# Systema training in Kazakhstan



## olaf.sebastian.j (Jan 27, 2017)

Hello all RMA people!
I recently went to Almaty in Kazakhstan to train with Systema Ryabko's section there. Made a small video about my thoughts and impressions. It might be interesting for some of you, maybe you want to make the trip too and explore a little bit of one of the largest countries in Central Asia. [emoji4] 






The clips I posted from training are pretty random stuff from regular training and not meant to prove or disprove the effectiveness of Systema. It's just meant to give you a picture of what training might look like. 

I have been training with some different  Systema instructors in Russia, Ukraine and Kazakhstan during the last years and I think it's interesting to see how the styles of teaching varies from individual to individual just like in any martial art.
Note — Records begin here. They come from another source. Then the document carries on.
Lemma link_records_member_key_grow (k : string) (o m : addr) (h : heap)
    (x : addr) (name : string) :
  PyDict.mem name (member_links (h x)) = true ->
  PyDict.mem name (member_links (link_records k o m h x)) = true.
Proof.
  unfold PyDict.mem.
  destruct (Nat.eq_dec x o) as [->|Hx];
    [destruct (String.eqb_spec name k) as [->|Hn]|].
  - now rewrite link_records_owner.
  - now rewrite link_records_member_links_frame by auto.
  - now rewrite link_records_member_links_frame by auto.
Qed.

(** A step leaves the store alone or makes one pointer update. *)
Lemma step_store (st st' : State) :
  step st st' ->
  snd st' = snd st \/ exists k o m, snd st' = link_records k o m (snd st).
Proof.
  intros Hstep. destruct Hstep as
    [name oty mty st | r st | id st | depth name o m st st' Hc
    | name st | name st].
  - now left.
  - now left.
  - left. unfold find_record.
    now destruct (PyDict.get id (records (fst st))).
  - unfold connect_records in Hc.
    destruct (PyDict.get name (sets (fst st))) as [ns|].
    + destruct (connect depth ns o m (snd st)) as [[ns' h']|] eqn:E;
        [|discriminate].
      injection Hc as <-. apply connect_inv in E as (-> & _). right. eauto.
    + injection Hc as <-. now left.
  - left. unfold find_owner_in_set.
    destruct (current_record (fst st)) as [cur|]; auto.
    now destruct (PyDict.get name (owner_links (snd st cur))).
  - left. unfold find_members_in_set.
    destruct (current_record (fst st)) as [cur|]; auto.
    now destruct (PyDict.get name (member_links (snd st cur))).
Qed.

(** *** The sample database is a reachable state *)

Lemma connect_all_reachable (h0 : heap) (depth : nat) (name : string)
    (calls : list (addr * addr)) (st st' : State) :
  reachable h0 st ->
  connect_all depth name calls st = Some st' ->
  reachable h0 st'.
Proof.
  revert st. induction calls as [|[o m] rest IH]; simpl; intros st Hreach.
  - now intros [= <-].
  - destruct (connect_records depth name o m st) as [st1|] eqn:E;
      [|discriminate].
    apply IH. apply (reachable_step _ st); [exact Hreach|].
    now apply (step_connect_records depth name o m).
Qed.

Lemma company_heap_fresh : fresh company_heap.
Proof.
  intros a. do 8 (destruct a as [|a]; [split; reflexivity|]).
  destruct a; split; reflexivity.
Qed.

Lemma build_sample_database_reachable (depth : nat) (st : State) :
  build_sample_database depth = Some st -> reachable company_heap st.
Proof.
  unfold build_sample_database. cbv zeta.
  destruct (connect_all depth "DEPT_EMP" _ _) as [st1|] eqn:E1;
    [|discriminate].
  destruct (connect_all depth "EMP_PROJ" _ _) as [st2|] eqn:E2;
    [|discriminate].
  intros E3.
  apply (connect_all_reachable _ _ _ _ _ _) with (2 := E3).
  apply (connect_all_reachable _ _ _ _ _ _) with (2 := E2).
  apply (connect_all_reachable _ _ _ _ _ _) with (2 := E1).
  do 8 (eapply reachable_step; [|apply step_store_record]).
  do 3 (eapply reachable_step; [|apply step_define_set]).
  apply reachable_init, company_heap_fresh.
Qed.

Lemma company_reachable : reachable company_heap company.
Proof.
  unfold company.
  destruct (build_sample_database 1) as [st|] eqn:E.
  - now apply (build_sample_database_reachable 1).
  - vm_compute in E. discriminate.
Qed.

(** *** What a connection leaves alone *)

(** X4.  In a state that an empty engine has reached over records
    constructed with the default link maps (so that every record has link
    maps of its own), what a returning [connect_records] never does: it
    changes no attribute of any record, no [member_links] entry other than
    the owner's under the set name, no [owner_links] entry other than the
    member's under the set name, no set registered under another name, and
    neither the [records] table nor the cursor. *)
Theorem connect_records_frame (h0 : heap) (depth : nat) (name : string)
    (o m : addr) (st st' : State) (ns : NetworkSet) :
  reachable h0 st ->
  PyDict.get name (sets (fst st)) = Some ns ->
  connect_records depth name o m st = Some st' ->
  records (fst st') = records (fst st) /\
  current_record (fst st') = current_record (fst st) /\
  (forall name',
      name' <> name ->
      PyDict.get name' (sets (fst st')) = PyDict.get name' (sets (fst st))) /\
  (forall x,
      record_type (snd st' x) = record_type (snd st x) /\
      data (snd st' x) = data (snd st x) /\
      record_id (snd st' x) = record_id (snd st x)) /\
  (forall x name',
      x <> o \/ name' <> name ->
      PyDict.get name' (member_links (snd st' x))
      = PyDict.get name' (member_links (snd st x))) /\
  (forall x name',
      x <> m \/ name' <> name ->
      PyDict.get name' (owner_links (snd st' x))
      = PyDict.get name' (owner_links (snd st x))).
Proof.
  intros Hreach Hget Hc. destruct (reachable_wf _ _ Hreach) as [Hwf _].
  pose proof (sets_wf_get _ _ _ Hwf Hget) as Hname.
  destruct (connect_records_effect _ _ _ _ _ _ _ Hget Hname Hc)
    as (Hh & Hr & Hcur & _).
  destruct (connect_records_inv _ _ _ _ _ _ _ Hget Hc) as (ns' & _ & Hdb).
  split; [exact Hr|]. split; [exact Hcur|]. split.
  - intros name' Hne. rewrite Hdb. simpl.
    apply dict_get_set_ne. congruence.
  - rewrite Hh. split; [intros x; apply link_records_attributes|].
    split; intros x name' Hx.
    + now apply link_records_member_links_frame.
    + now apply link_records_owner_links_frame.
Qed.

(** Connecting under [EMP_PROJ] leaves Alice's department link alone. *)
Lemma connect_records_frame_witness :
  exists st',
    connect_records 1 "EMP_PROJ" charlie proj_alpha company = Some st' /\
    PyDict.get "DEPT_EMP" (owner_links (snd st' alice)) = Some eng_dept /\
    PyDict.get "DEPT_PROJ" (owner_links (snd st' proj_alpha)) = Some eng_dept.
Proof.
  assert (Hget : PyDict.get "EMP_PROJ" (sets (fst company))
                 = Some (mkNetworkSet "EMP_PROJ" "Employee" "Project"
                           [mkInstance 2 [5]; mkInstance 3 [6];
                            mkInstance 4 [7]]))
    by (vm_compute; reflexivity).
  destruct (connect_records 1 "EMP_PROJ" charlie proj_alpha company)
    as [st'|] eqn:Hc; [|vm_compute in Hc; discriminate].
  exists st'. split; [reflexivity|].
  destruct (connect_records_frame company_heap 1 "EMP_PROJ" charlie proj_alpha
              company st' _ company_reachable Hget Hc)
    as (_ & _ & _ & _ & _ & Hol).
  split.
  - rewrite (Hol alice "DEPT_EMP"); [vm_compute; reflexivity|].
    left. discriminate.
  - rewrite (Hol proj_alpha "DEPT_PROJ"); [vm_compute; reflexivity|].
    right. discriminate.
Defined.

(** *** Owner links and member lists *)

(** X5.  In every state an empty engine reaches, an owner pointer is backed
    by a member pointer: if the owner link of a record [m] under some set
    name is [o], then [m] is listed in [member_links] of [o] under that
    name.  (The converse does not hold: a member moved to another owner stays
    listed with the first.) *)
Theorem reachable_owner_link_listed (h0 : heap) (st : State)
    (name : string) (m o : addr) :
  reachable h0 st ->
  PyDict.get name (owner_links (snd st m)) = Some o ->
  In m (members_of name (snd st o)).
Proof.
  intros Hreach. revert name m o.
  induction Hreach as [Hfresh|st st' _ IH Hstep]; intros name m o.
  - simpl. destruct (Hfresh m) as [-> _]. discriminate.
  - destruct (step_store st st' Hstep) as [->|(k & o' & m' & ->)]; [apply IH|].
    intros Hlink.
    destruct (Nat.eq_dec m m') as [->|Hm];
      [destruct (String.eqb_spec name k) as [->|Hn]|].
    + rewrite link_records_member in Hlink. injection Hlink as <-.
      rewrite link_records_members_of_owner. apply in_app_iff.
      right. now left.
    + rewrite link_records_owner_links_frame in Hlink by auto.
      now apply link_records_members_of_grow, IH.
    + rewrite link_records_owner_links_frame in Hlink by auto.
      now apply link_records_members_of_grow, IH.
Qed.

(** Project Alpha points to Alice, and Alice lists Project Alpha. *)
Lemma reachable_owner_link_listed_witness :
  In proj_alpha (members_of "EMP_PROJ" (snd company alice)).
Proof.
  apply (reachable_owner_link_listed company_heap company "EMP_PROJ"
           proj_alpha alice company_reachable).
  vm_compute. reflexivity.
Defined.

(** *** Set instances and link maps *)

Lemma In_alter_add_member (m : addr) (i : nat) (insts : list Instance)
    (inst : Instance) :
  In inst (alter (add_member m) i insts) ->
  In inst insts \/ exists inst0, In inst0 insts /\ inst = add_member m inst0.
Proof.
  revert i. induction insts as [|x rest IH]; intros [|i]; simpl; auto.
  - intros [<-|H]; [right; eauto | left; now right].
  - intros [<-|H]; [left; now left|].
    destruct (IH i H) as [?|(inst0 & ? & ?)]; [left; now right|].
    right. exists inst0. auto.
Qed.

Lemma instance_linked_link_records (k : string) (o m : addr) (h : heap)
    (name : string) (inst : Instance) :
  instance_linked h name inst ->
  instance_linked (link_records k o m h) name inst.
Proof.
  intros (Hne & Ho & Hm). split; [exact Hne|]. split.
  - now apply link_records_member_key_grow.
  - intros x Hx. now apply link_records_owner_key_grow, Hm.
Qed.

Lemma connect_instance_linked (depth : nat) (ns : NetworkSet) (o m : addr)
    (h : heap) (ns' : NetworkSet) (h' : heap) :
  connect depth ns o m h = Some (ns', h') ->
  (forall inst, In inst (instances ns) -> instance_linked h (set_name ns) inst) ->
  forall inst, In inst (instances ns') -> instance_linked h' (set_name ns) inst.
Proof.
  intros Hc Hall inst Hin.
  apply connect_inv in Hc as (-> & _ & Hi).
  assert (Hnew : PyDict.mem (set_name ns)
                   (owner_links (link_records (set_name ns) o m h m)) = true).
  { unfold PyDict.mem. now rewrite link_records_member. }
  destruct Hi as [(i & inst0 & _ & _ & Hi)|[_ Hi]]; rewrite Hi in Hin.
  - apply In_alter_add_member in Hin as [Hin|(inst1 & Hin & ->)].
    + now apply instance_linked_link_records, Hall.
    + destruct (instance_linked_link_records (set_name ns) o m h _ _
                  (Hall inst1 Hin)) as (_ & Ho & Hm).
      split; [|split; [exact Ho|]]; simpl.
      * now destruct (inst_members inst1).
      * intros x Hx. apply in_app_iff in Hx as [Hx|[<-|[]]]; auto.
  - apply in_app_iff in Hin as [Hin|[<-|[]]].
    + now apply instance_linked_link_records, Hall.
    + split; [discriminate|]. split; simpl.
      * unfold PyDict.mem. now rewrite link_records_owner.
      * intros x [<-|[]]. exact Hnew.
Qed.

(** X6.  In every state an empty engine reaches, every instance of every
    registered set has at least one member, its owner has a [member_links]
    entry under the set's name, and each of its members has an
    [owner_links] entry under the set's name. *)
Theorem reachable_instances_linked (h0 : heap) (st : State) (name : string)
    (inst : Instance) :
  reachable h0 st ->
  In inst (instances_of name st) ->
  inst_members inst <> [] /\
  PyDict.mem name (member_links (snd st (inst_owner inst))) = true /\
  forall m, In m (inst_members inst) ->
            PyDict.mem name (owner_links (snd st m)) = true.
Proof.
  intros Hreach. revert name inst. unfold instances_of.
  change (forall name inst,
             In inst match PyDict.get name (sets (fst st)) with
                     | Some ns => instances ns
                     | None => []
                     end ->
             instance_linked (snd st) name inst).
  induction Hreach as [Hfresh|st st' Hreach IH Hstep]; intros name inst.
  - intros [].
  - pose proof (reachable_wf _ _ Hreach) as [Hwf _].
    destruct Hstep as
      [name0 oty mty st | r st | id st | depth name0 o m st st' Hc
      | name0 st | name0 st].
    + simpl. destruct (String.eqb_spec name0 name) as [->|Hne].
      * rewrite dict_get_set_eq. intros [].
      * rewrite dict_get_set_ne by congruence. apply IH.
    + apply IH.
    + unfold find_record.
      destruct (PyDict.get id (records (fst st))); apply IH.
    + destruct (PyDict.get name0 (sets (fst st))) as [ns|] eqn:E.
      * destruct (connect_records_inv _ _ _ _ _ _ _ E Hc)
          as (ns' & Hc' & Hdb).
        pose proof (sets_wf_get _ _ _ Hwf E) as Hname.
        rewrite Hdb. simpl.
        destruct (String.eqb_spec name0 name) as [->|Hne].
        -- rewrite dict_get_set_eq. rewrite <- Hname.
           apply (connect_instance_linked _ _ _ _ _ _ _ Hc').
           intros x Hx. rewrite Hname. apply IH. now rewrite E.
        -- rewrite dict_get_set_ne by congruence.
           intros Hin. apply connect_inv in Hc' as (-> & _).
           now apply instance_linked_link_records, IH.
      * unfold connect_records in Hc. rewrite E in Hc.
        injection Hc as <-. apply IH.
    + unfold find_owner_in_set.
      destruct (current_record (fst st)) as [cur|]; [|apply IH].
      destruct (PyDict.get name0 (owner_links (snd st cur))); apply IH.
    + unfold find_members_in_set.
      destruct (current_record (fst st)) as [cur|]; [|apply IH].
      destruct (PyDict.get name0 (member_links (snd st cur))); apply IH.
Qed.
But everyone I trained with shared the same principles of heavy focus on breathing, relaxation and posture in stressfull situations. This way of teaching is something I find quite unique to Systema and I think it may really be helpful for long term health and sustainability in practice and everyday life. Being a strength & conditioning coach I find it very interesting not only for martial arts application but also for general conditioning.

If you have any comments, questions or thoughts please let me know!
/Olof

Skickat från min SM-A500FU via Tapatalk


----------



## Brian King (Feb 3, 2017)

Thank you for sharing Olaf. Love it when we are training and the little ones are running by. Great energy.

Regards
Brian King


----------